Exercise directions »
Print nothing except the lines of the listing below from the line with "rewrite length_app. specialize" to the line with "cbn [fst snd] in H.", each exactly as written, both ends included.

* * * *

(** ** Lemmas and automation *)
Create HintDb devflow.
Create Rewrite HintDb devflow.

Lemma bind_Ok_inv {A B} (m : result A) (f : A → result B) b :
  (m ≫= f) = Ok b → ∃ a, m = Ok a ∧ f a = Ok b.
Proof. destruct m as [a|e]; [intros H; by exists a|done]. Qed.

Lemma bind_Raise_inv {A B} (m : result A) (f : A → result B) e :
  (m ≫= f) = Raise e → m = Raise e ∨ ∃ a, m = Ok a ∧ f a = Raise e.
Proof. destruct m as [a|e']; cbn; [eauto|intros [= ->]; auto]. Qed.

Lemma bind_Ok_intro {A B} (m : result A) (f : A → result B) a r :
  m = Ok a → f a = r → (m ≫= f) = r.
Proof. by intros ->. Qed.

Lemma check_true b c msg : b = true → check b c msg = Ok tt.
Proof. by intros ->. Qed.

Lemma len_between lo n hi : (lo ≤ n ≤ hi)%nat → ((lo <=? n) && (n <=? hi))%nat = true.
Proof. intros [??]. apply andb_true_iff. by split; apply Nat.leb_le. Qed.

Lemma check_false b c msg : b = false → check b c msg = raise c msg.
Proof. by intros ->. Qed.

Lemma check_Ok b c msg u : check b c msg = Ok u → b = true.
Proof. by destruct b. Qed.

Lemma M_bind_Ok_inv {S A B} (m : M S A) (f : A → M S B) s b s' :
  (m ≫= f) s = (Ok b, s') → ∃ a s1, m s = (Ok a, s1) ∧ f a s1 = (Ok b, s').
Proof. unfold mbind, M_bind. destruct (m s) as [[a|e] s1]; [eauto|done]. Qed.

(** Running a sequence step by step. *)
Lemma M_bind_run {S A B} (m : M S A) (f : A → M S B) s a s' :
  m s = (Ok a, s') → (m ≫= f) s = f a s'.
Proof. unfold mbind, M_bind. by intros ->. Qed.
Lemma M_bind_raise {S A B} (m : M S A) (f : A → M S B) s e s' :
  m s = (Raise e, s') → (m ≫= f) s = (Raise e, s').
Proof. unfold mbind, M_bind. by intros ->. Qed.
Lemma lift_run {S A B} (r : result A) (f : A → M S B) a s :
  r = Ok a → (lift r ≫= f) s = f a s.
Proof. by intros ->. Qed.
Lemma lift_raise {S A B} (r : result A) (f : A → M S B) e s :
  r = Raise e → (lift r ≫= f) s = (Raise e, s).
Proof. by intros ->. Qed.
Lemma ensure_run {S B} b c msg (f : unit → M S B) s :
  b = true → (ensure b c msg ≫= f) s = f tt s.
Proof. by intros ->. Qed.
Lemma ensure_raise {S B} b c msg (f : unit → M S B) s :
  b = false → (ensure b c msg ≫= f) s = (Raise (Exn c msg), s).
Proof. by intros ->. Qed.
Lemma get_run {S B} (f : S → M S B) (s : S) : (get ≫= f) s = f s s.
Proof. done. Qed.
Lemma transaction_Ok {S A} (m : M S A) s a s' :
  m s = (Ok a, s') → transaction m s = (Ok a, s').
Proof. unfold transaction. by intros ->. Qed.
Lemma transaction_raise {S A} (m : M S A) s e s' :
  m s = (Raise e, s') → transaction m s = (Raise e, s).
Proof. unfold transaction. by intros ->. Qed.
Lemma transaction_Ok_inv {S A} (m : M S A) s a s' :
  transaction m s = (Ok a, s') → m s = (Ok a, s').
Proof. unfold transaction. destruct (m s) as [[?|?] ?]; congruence. Qed.
Lemma transaction_raise_same {S A} (m : M S A) s e s' :
  transaction m s = (Raise e, s') → s' = s.
Proof. unfold transaction. destruct (m s) as [[?|?] ?]; congruence. Qed.
Lemma lift_Ok_inv {S A} (r : result A) (s : S) a s' : lift r s = (Ok a, s') → r = Ok a ∧ s' = s.
Proof. by intros [= -> ->]. Qed.
Lemma ensure_Ok_inv {S} b c msg (s : S) u s' : ensure b c msg s = (Ok u, s') → b = true ∧ s' = s.
Proof. intros [= H ->]. by apply check_Ok in H. Qed.
(* ===== verification/Scope.v ===== *)
(** * Scope: the write boundary of a task

    [workspace/scope.py]: the translation of repository globs to regular
    expressions, [re.fullmatch] on them (by derivatives, with the language of
    the expressions as its specification), and [ScopeEnforcer.check], which
    compares the changed files of a worktree with the scopes of a contract. *)
From stdpp Require Import options.
From S2P Require Import Prelude Contracts.

(** ** Regular expressions: the constructs [_glob_regex] writes *)
Inductive regex : Set :=
  | Nothing                 (* no text *)
  | Empty                   (* the empty text *)
  | Char (c : ascii)        (* [re.escape(char)] *)
  | Dot                     (* [.], without DOTALL: any character but a newline *)
  | NotSlash                (* [[^/]] *)
  | Seq (r1 r2 : regex)
  | Alt (r1 r2 : regex)
  | Star (r : regex).       (* [r*] *)
(** [(?:r)?] *)
Definition Opt (r : regex) : regex := Alt r Empty.

Definition newline : ascii := ascii_of_nat 10.
Definition slash : ascii := "/"%char.

Definition class_of (r : regex) (c : ascii) : bool :=
  match r with
  | Char d => bool_decide (c = d)
  | Dot => negb (bool_decide (c = newline))
  | NotSlash => negb (bool_decide (c = slash))
  | _ => false
  end.

(** The texts a regular expression matches as a whole. *)
Inductive full_match : regex → list ascii → Prop :=
  | match_empty : full_match Empty []
  | match_class r c : class_of r c = true → full_match r [c]
  | match_seq r1 r2 a b : full_match r1 a → full_match r2 b → full_match (Seq r1 r2) (a ++ b)
  | match_alt_l r1 r2 a : full_match r1 a → full_match (Alt r1 r2) a
  | match_alt_r r1 r2 a : full_match r2 a → full_match (Alt r1 r2) a
  | match_star_nil r : full_match (Star r) []
  | match_star_app r a b : full_match r a → full_match (Star r) b → full_match (Star r) (a ++ b).

(** [re.fullmatch], by derivatives. *)
Fixpoint nullable (r : regex) : bool :=
  match r with
  | Empty | Star _ => true
  | Seq r1 r2 => nullable r1 && nullable r2
  | Alt r1 r2 => nullable r1 || nullable r2
  | _ => false
  end.
Fixpoint derive (c : ascii) (r : regex) : regex :=
  match r with
  | Seq r1 r2 => let d := Seq (derive c r1) r2 in
                 if nullable r1 then Alt d (derive c r2) else d
  | Alt r1 r2 => Alt (derive c r1) (derive c r2)
  | Star r1 => Seq (derive c r1) (Star r1)
  | _ => if class_of r c then Empty else Nothing
  end.
Fixpoint fullmatch (r : regex) (s : list ascii) : bool :=
  match s with [] => nullable r | c :: s => fullmatch (derive c r) s end.

Lemma nullable_spec r : nullable r = true ↔ full_match r [].
Proof.
  split.
  - induction r; cbn; intros H; try done; try by constructor.
    + apply andb_true_iff in H as [H1 H2]. apply (match_seq r1 r2 [] []); auto.
    + apply orb_true_iff in H as [H|H]; [apply match_alt_l|apply match_alt_r]; auto.
  - intros H. remember [] as s eqn:Hs. induction H; cbn; try done.
    + apply app_eq_nil in Hs as [-> ->]. by rewrite IHfull_match1, IHfull_match2.
    + by rewrite IHfull_match.
    + by rewrite IHfull_match, orb_true_r.
Qed.

Lemma star_cons r c s :
  full_match (Star r) (c :: s) → ∃ a b, s = a ++ b ∧ full_match r (c :: a) ∧ full_match (Star r) b.
Proof.
  intros H. remember (Star r) as q eqn:Hq. remember (c :: s) as t eqn:Ht.
  revert c s Ht. induction H as [|? ? Hcls| | | | |r' a b Ha _ Hb IH]; intros c0 s0 Ht; try done.
  - by subst.
  - injection Hq as ->. destruct a as [|d a]; cbn in Ht; [by apply IH|].
    injection Ht as -> <-. by exists a, b.
Qed.

Lemma class_match (b : bool) s : full_match (if b then Empty else Nothing) s ↔ b = true ∧ s = [].
Proof.
  split; [|intros [-> ->]; constructor].
  destruct b; inversion 1; subst; done.
Qed.

Definition is_leaf (r : regex) : bool :=
  match r with Seq _ _ | Alt _ _ | Star _ => false | _ => true end.
Lemma leaf_match r c s : is_leaf r = true → full_match r (c :: s) ↔ class_of r c = true ∧ s = [].
Proof.
  intros Hr. split; [|intros [? ->]; by constructor].
  intros H. inversion H; subst; done.
Qed.

Lemma derive_spec c r s : full_match (derive c r) s ↔ full_match r (c :: s).
Proof.
  revert s. induction r as [| | | | |r1 IH1 r2 IH2|r1 IH1 r2 IH2|r IH]; intros s;
    try (cbn [derive]; by rewrite class_match, leaf_match by done).
  - assert (full_match (Seq (derive c r1) r2) s ↔
            ∃ a b, s = a ++ b ∧ full_match r1 (c :: a) ∧ full_match r2 b) as Hd.
    { split; [inversion 1; subst; [done|]|].
      - eexists _, _. split; [done|]. by rewrite <- IH1.
      - intros (a & b & -> & Ha & Hb). constructor; [by apply IH1|done]. }
    cbn [derive]. transitivity (full_match (Seq (derive c r1) r2) s
      ∨ (nullable r1 = true ∧ full_match (derive c r2) s)).
    { destruct (nullable r1).
      - split; [inversion 1; subst; [done| |]; auto|].
        intros [?|[_ ?]]; [by apply match_alt_l|by apply match_alt_r].
      - split; [auto|]. by intros [?|[? _]]. }
    rewrite Hd, IH2, nullable_spec. split.
    + intros [(a & b & -> & Ha & Hb)|[Hn H2]].
      * by apply (match_seq r1 r2 (c :: a) b).
      * by apply (match_seq r1 r2 [] (c :: s)).
    + inversion 1 as [|? ? Hc| ? ? a b Ha Hb Heq Hs| | | |]; subst; [done|].
      destruct a as [|d a]; cbn in Hs; [right; by subst b|].
      injection Hs as -> <-. left. by exists a, b.
  - cbn [derive]. split.
    + inversion 1; subst; [done| |]; [apply match_alt_l; by apply IH1|apply match_alt_r; by apply IH2].
    + inversion 1; subst; [done| |]; [apply match_alt_l; by apply IH1|apply match_alt_r; by apply IH2].
  - cbn [derive]. split.
    + inversion 1; subst; [done|].
      match goal with H : full_match (derive c r) ?a |- _ =>
        apply IH in H; by apply (match_star_app r (c :: a)) end.
    + intros (a & b & -> & Ha & Hb)%star_cons. constructor; [by apply IH|done].
Qed.
Lemma succeed_spec s t :
  sched_inv d s → has s t RUNNING →
  ∃ s', succeed t s = (Ok tt, s') ∧ sched_inv d s' ∧
    ∀ u, _states s' !! u =
      if decide (u = t) then Some SUCCEEDED
      else if decide (has s u PENDING ∧ ∀ w, w ∈ deps d u → w = t ∨ has s w SUCCEEDED)
      then Some READY else _states s !! u.
Proof using Hd Hids.
  intros [Hc Hf] Ht.
  assert (id_ok t) as Hid by (apply Hids, (c_dom d s Hc); by rewrite Ht).
  set (det := "Task execution completed successfully.").
  assert (Hm : core d (moved t RUNNING SUCCEEDED det s)).
  { apply moved_core; try done; [by left|]. intros u Hu. eapply c_deps; [done|..|done]; congruence. }
  destruct (refresh_spec ("Dependencies satisfied after " +:+ t +:+ " succeeded.") _ Hm)
    as (s' & Hs' & Hinv & Hst).
  { unfold detail_ok. rewrite !str_len_app. unfold id_ok in Hid. cbn. lia. }
  exists s'. split_and!; [|done|].
  - unfold succeed, mbind, M_bind. rewrite (require_state_ok t RUNNING s Ht).
    rewrite (transition_spec t RUNNING) by (done || (by left) || (by vm_compute; split; lia)).
    exact Hs'.
  - intros u. rewrite Hst. cbn. destruct (decide (u = t)) as [->|Hne].
    + rewrite lookup_insert_eq. by rewrite decide_False by (intros [? _]; done).
    + rewrite lookup_insert_ne by done. apply decide_ext.
      apply and_iff_compat_l. apply forall_proper. intros w.
      destruct (decide (t = w)) as [->|]; simplify_map_eq; naive_solver.
Qed.
(* ===== verification/Json.v ===== *)
(** * Json: JSON payloads, their canonical encoding and their hashes

    JSON values as the persistence layer stores them (objects keep their
    insertion order; numbers are integers, the only numbers the modelled
    code puts into payloads), [json.dumps] with the options of
    [payload_sha256] in [persistence/serialization.py], and UTC timestamps
    ([datetime] as microseconds since the epoch) with [isoformat].  SHA-256
    is a parameter. *)
From stdpp Require Import options.
From S2P Require Import Prelude Contracts.

Inductive JSON : Set :=
  | JNull
  | JBool (b : bool)
  | JInt (n : Z)
  | JStr (s : string)
  | JList (l : list JSON)
  | JObj (fields : list (string * JSON)).

(** Induction that reaches into lists and objects. *)
Section induction.
Context (P : JSON → Prop).
Context (Hnull : P JNull) (Hbool : ∀ b, P (JBool b)) (Hint : ∀ n, P (JInt n))
  (Hstr : ∀ s, P (JStr s))
  (Hlist : ∀ l, Forall P l → P (JList l))
  (Hobj : ∀ fields, Forall (λ f, P f.2) fields → P (JObj fields)).

Fixpoint JSON_nested_ind (j : JSON) : P j :=
  match j with
  | JNull => Hnull
  | JBool b => Hbool b
  | JInt n => Hint n
  | JStr s => Hstr s
  | JList l => Hlist l ((fix go l : Forall P l :=
      match l with [] => Forall_nil_2 _ | x :: l => Forall_cons_2 _ _ _ (JSON_nested_ind x) (go l) end) l)
  | JObj fs => Hobj fs ((fix go fs : Forall (λ f, P f.2) fs :=
      match fs with [] => Forall_nil_2 _ | x :: fs => Forall_cons_2 _ _ _ (JSON_nested_ind x.2) (go fs) end) fs)
  end.
End induction.

(** ** [json.dumps(value, ensure_ascii=False, sort_keys=True, separators=(",", ":"))] *)
Definition hex_digit (n : nat) : ascii :=
  ascii_of_nat (if (n <? 10)%nat then 48 + n else 87 + n)%nat.
Definition quote_char : ascii := ascii_of_nat 34.

Definition escape_char (c : ascii) : list ascii :=
  let n := nat_of_ascii c in
  if (n =? 34)%nat then ["\"%char; quote_char]
  else if (n =? 92)%nat then ["\"%char; "\"%char]
  else if (n =? 10)%nat then ["\"%char; "n"%char]
  else if (n =? 13)%nat then ["\"%char; "r"%char]
  else if (n =? 9)%nat then ["\"%char; "t"%char]
  else if (n =? 12)%nat then ["\"%char; "f"%char]
  else if (n =? 8)%nat then ["\"%char; "b"%char]
  else if (n <? 32)%nat
  then ["\"%char; "u"%char; "0"%char; "0"%char; hex_digit (n / 16); hex_digit (n mod 16)]
  else [c].

Definition quoted (s : string) : string :=
  of_chars (quote_char :: mjoin (escape_char <$> chars s) ++ [quote_char]).

(** [sorted(d.items())]: the keys of an object are distinct. *)
Definition key_le {A} (f g : string * A) : Prop := String.le f.1 g.1.
#[export] Instance key_le_dec {A} : RelDecision (@key_le A).
Proof. intros f g. unfold key_le. apply _. Defined.

Fixpoint dumps (j : JSON) : string :=
  match j with
  | JNull => "null"
  | JBool true => "true"
  | JBool false => "false"
  | JInt n => str_of_Z n
  | JStr s => quoted s
  | JList l => "[" +:+ join "," (dumps <$> l) +:+ "]"
  | JObj fs =>
      let encoded := (λ f, (f.1, dumps f.2)) <$> fs in
      "{" +:+ join "," ((λ f, quoted f.1 +:+ ":" +:+ f.2) <$> merge_sort key_le encoded) +:+ "}"
  end.

(** [s.encode("utf-8")]: a character from 128 on takes two bytes. *)
Definition utf8_char (c : ascii) : list ascii :=
  let n := nat_of_ascii c in
  if (n <? 128)%nat then [c]
  else [ascii_of_nat (192 + n / 64); ascii_of_nat (128 + n mod 64)].
Definition encode_utf8 (s : string) : string := of_chars (mjoin (utf8_char <$> chars s)).

(** [dict.get(key)] *)
Definition get_field (key : string) (fs : list (string * JSON)) : option JSON :=
  snd <$> find (λ f, bool_decide (f.1 = key)) fs.

(** ** [persistence/serialization.py] *)
Section hashing.
(** [hashlib.sha256(data).hexdigest()] *)
Context (sha256 : string → string).

Definition payload_sha256 (payload : JSON) : string := sha256 (encode_utf8 (dumps payload)).

Definition verify_payload_hash (payload : JSON) (expected_sha256 label : string) : result unit :=
  let actual := payload_sha256 payload in
  check (bool_decide (actual = expected_sha256)) PersistenceCorruptionError
    (label +:+ " payload hash mismatch: expected " +:+ expected_sha256 +:+ ", got " +:+ actual).
End hashing.

(** What the code relies on: a digest is 64 lower-case hexadecimal digits. *)
Definition is_sha256_hex (s : string) : bool := hex_string is_lower_hex 64 64 s.

(** ** [datetime.isoformat] for UTC *)
Fixpoint padded (k : nat) (n : Z) : list ascii :=
  match k with
  | O => []
  | S k => padded k (n / 10) ++ [digit (n mod 10)]
  end.

(** Proleptic Gregorian date of a day count since 1970-01-01. *)
Definition civil_from_days (days : Z) : Z * Z * Z :=
  let z := (days + 719468)%Z in
  let era := (z / 146097)%Z in
  let doe := (z - era * 146097)%Z in
  let yoe := ((doe - doe / 1460 + doe / 36524 - doe / 146096) / 365)%Z in
  let doy := (doe - (365 * yoe + yoe / 4 - yoe / 100))%Z in
  let mp := ((5 * doy + 2) / 153)%Z in
  let d := (doy - (153 * mp + 2) / 5 + 1)%Z in
  let m := (if mp <? 10 then mp + 3 else mp - 9)%Z in
  (yoe + era * 400 + (if m <=? 2 then 1 else 0), m, d)%Z.

Definition isoformat (us : Z) : string :=
  let secs := (us / 1000000)%Z in
  let '(y, m, d) := civil_from_days (secs / 86400)%Z in
  let tod := (secs mod 86400)%Z in
  let frac := (us mod 1000000)%Z in
  of_chars (padded 4 y ++ ["-"%char] ++ padded 2 m ++ ["-"%char] ++ padded 2 d ++ ["T"%char]
    ++ padded 2 (tod / 3600) ++ [":"%char] ++ padded 2 (tod / 60 mod 60) ++ [":"%char]
    ++ padded 2 (tod mod 60)
    ++ (if (frac =? 0)%Z then [] else "."%char :: padded 6 frac)
    ++ chars "+00:00").

Lemma length_padded k n : length (padded k n) = k.
Proof. revert n. induction k as [|k IH]; intros n; cbn; [done|]. rewrite length_app, IH. cbn. lia. Qed.

Lemma str_len_isoformat us : (25 ≤ str_len (isoformat us) ≤ 32)%nat.
Proof.
  unfold isoformat. destruct (civil_from_days _) as [[y m] d].
  unfold str_len. rewrite chars_of_chars. rewrite !length_app, !length_padded.
  destruct (_ =? _)%Z; cbn [length]; rewrite ?length_padded; cbn; lia.
Qed.

(** *** Sizes *)
Lemma length_escape c : (length (escape_char c) ≤ 6)%nat.
Proof. unfold escape_char. repeat case_match; cbn; lia. Qed.

Lemma length_mjoin_bound {A B} (f : A → list B) k l :
  (∀ a, length (f a) ≤ k)%nat → (length (mjoin (f <$> l)) ≤ k * length l)%nat.
Proof.
  intros Hf. induction l as [|a l IH]; [cbn; lia|].
  change (mjoin (f <$> a :: l)) with (f a ++ mjoin (f <$> l)).
  rewrite length_app. specialize (Hf a). cbn [length]. lia.
Qed.

Lemma str_len_quoted s : (str_len (quoted s) ≤ 6 * str_len s + 2)%nat.
Proof.
  unfold quoted. rewrite str_len_of_chars. cbn. rewrite length_app. cbn.
  pose proof (length_mjoin_bound escape_char 6 (chars s) length_escape). unfold str_len. lia.
Qed.

Lemma str_len_encode_utf8 s : (str_len (encode_utf8 s) ≤ 2 * str_len s)%nat.
Proof.
  unfold encode_utf8. rewrite str_len_of_chars.
  apply length_mjoin_bound. intros c. unfold utf8_char. case_match; cbn; lia.
Qed.

Lemma sum_list_with_perm {A} (f : A → nat) l k :
  l ≡ₚ k → sum_list_with f l = sum_list_with f k.
Proof. induction 1; cbn; lia. Qed.

Lemma sum_list_with_fmap {A B} (f : B → nat) (g : A → B) l :
  sum_list_with f (g <$> l) = sum_list_with (λ a, f (g a)) l.
Proof. induction l; cbn; congruence. Qed.

Lemma sum_list_with_mono {A} (f g : A → nat) l :
  (∀ a, f a ≤ g a)%nat → (sum_list_with f l ≤ sum_list_with g l)%nat.
Proof. intros H. induction l as [|a l IH]; cbn; [lia|]. specialize (H a). lia. Qed.

Lemma str_len_dumps_obj fs :
  (str_len (dumps (JObj fs)) ≤
   2 + sum_list_with (λ f, 6 * str_len f.1 + str_len (dumps f.2) + 4) fs)%nat.
Proof.
  cbn [dumps]. rewrite !str_len_app. change (str_len "{") with 1%nat. change (str_len "}") with 1%nat.
  match goal with |- context [str_len (join "," ?l)] => pose proof (str_len_join "," l) as H end.
  rewrite sum_list_with_fmap in H.
  rewrite (sum_list_with_perm _ _ _ (merge_sort_Permutation key_le _)), sum_list_with_fmap in H.
  cbn [fst snd] in H.
  pose proof (sum_list_with_mono
    (λ a, str_len (quoted a.1 +:+ ":" +:+ dumps a.2) + str_len ",")%nat
    (λ f, 6 * str_len f.1 + str_len (dumps f.2) + 4)%nat fs) as H2.
  assert (∀ a : string * JSON, (str_len (quoted a.1 +:+ ":" +:+ dumps a.2) + str_len "," ≤
     6 * str_len a.1 + str_len (dumps a.2) + 4)%nat) as H3.
  { intros a. rewrite !str_len_app. pose proof (str_len_quoted a.1).
    change (str_len ":") with 1%nat. change (str_len ",") with 1%nat. lia. }
  specialize (H2 H3). lia.
Qed.

Example isoformat_example : isoformat 1709210096000123 = "2024-02-29T12:34:56.000123+00:00".
Proof. vm_compute. reflexivity. Qed.
Example dumps_example :
  dumps (JObj [("b", JList [JInt (-3); JNull]); ("a", JStr "x\y")]) =
    of_chars (chars "{" ++ [quote_char] ++ chars "a" ++ [quote_char] ++ chars ":" ++ [quote_char]
      ++ chars "x\\y" ++ [quote_char] ++ chars "," ++ [quote_char] ++ chars "b" ++ [quote_char]
      ++ chars ":[-3,null]}").
Proof. vm_compute. reflexivity. Qed.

* * * *

Response box »
  rewrite length_app. specialize (Hf a). cbn [length]. lia.
Qed.

Lemma str_len_quoted s : (str_len (quoted s) ≤ 6 * str_len s + 2)%nat.
Proof.
  unfold quoted. rewrite str_len_of_chars. cbn. rewrite length_app. cbn.
  pose proof (length_mjoin_bound escape_char 6 (chars s) length_escape). unfold str_len. lia.
Qed.

Lemma str_len_encode_utf8 s : (str_len (encode_utf8 s) ≤ 2 * str_len s)%nat.
Proof.
  unfold encode_utf8. rewrite str_len_of_chars.
  apply length_mjoin_bound. intros c. unfold utf8_char. case_match; cbn; lia.
Qed.

Lemma sum_list_with_perm {A} (f : A → nat) l k :
  l ≡ₚ k → sum_list_with f l = sum_list_with f k.
Proof. induction 1; cbn; lia. Qed.

Lemma sum_list_with_fmap {A B} (f : B → nat) (g : A → B) l :
  sum_list_with f (g <$> l) = sum_list_with (λ a, f (g a)) l.
Proof. induction l; cbn; congruence. Qed.

Lemma sum_list_with_mono {A} (f g : A → nat) l :
  (∀ a, f a ≤ g a)%nat → (sum_list_with f l ≤ sum_list_with g l)%nat.
Proof. intros H. induction l as [|a l IH]; cbn; [lia|]. specialize (H a). lia. Qed.

Lemma str_len_dumps_obj fs :
  (str_len (dumps (JObj fs)) ≤
   2 + sum_list_with (λ f, 6 * str_len f.1 + str_len (dumps f.2) + 4) fs)%nat.
Proof.
  cbn [dumps]. rewrite !str_len_app. change (str_len "{") with 1%nat. change (str_len "}") with 1%nat.
  match goal with |- context [str_len (join "," ?l)] => pose proof (str_len_join "," l) as H end.
  rewrite sum_list_with_fmap in H.
  rewrite (sum_list_with_perm _ _ _ (merge_sort_Permutation key_le _)), sum_list_with_fmap in H.
  cbn [fst snd] in H.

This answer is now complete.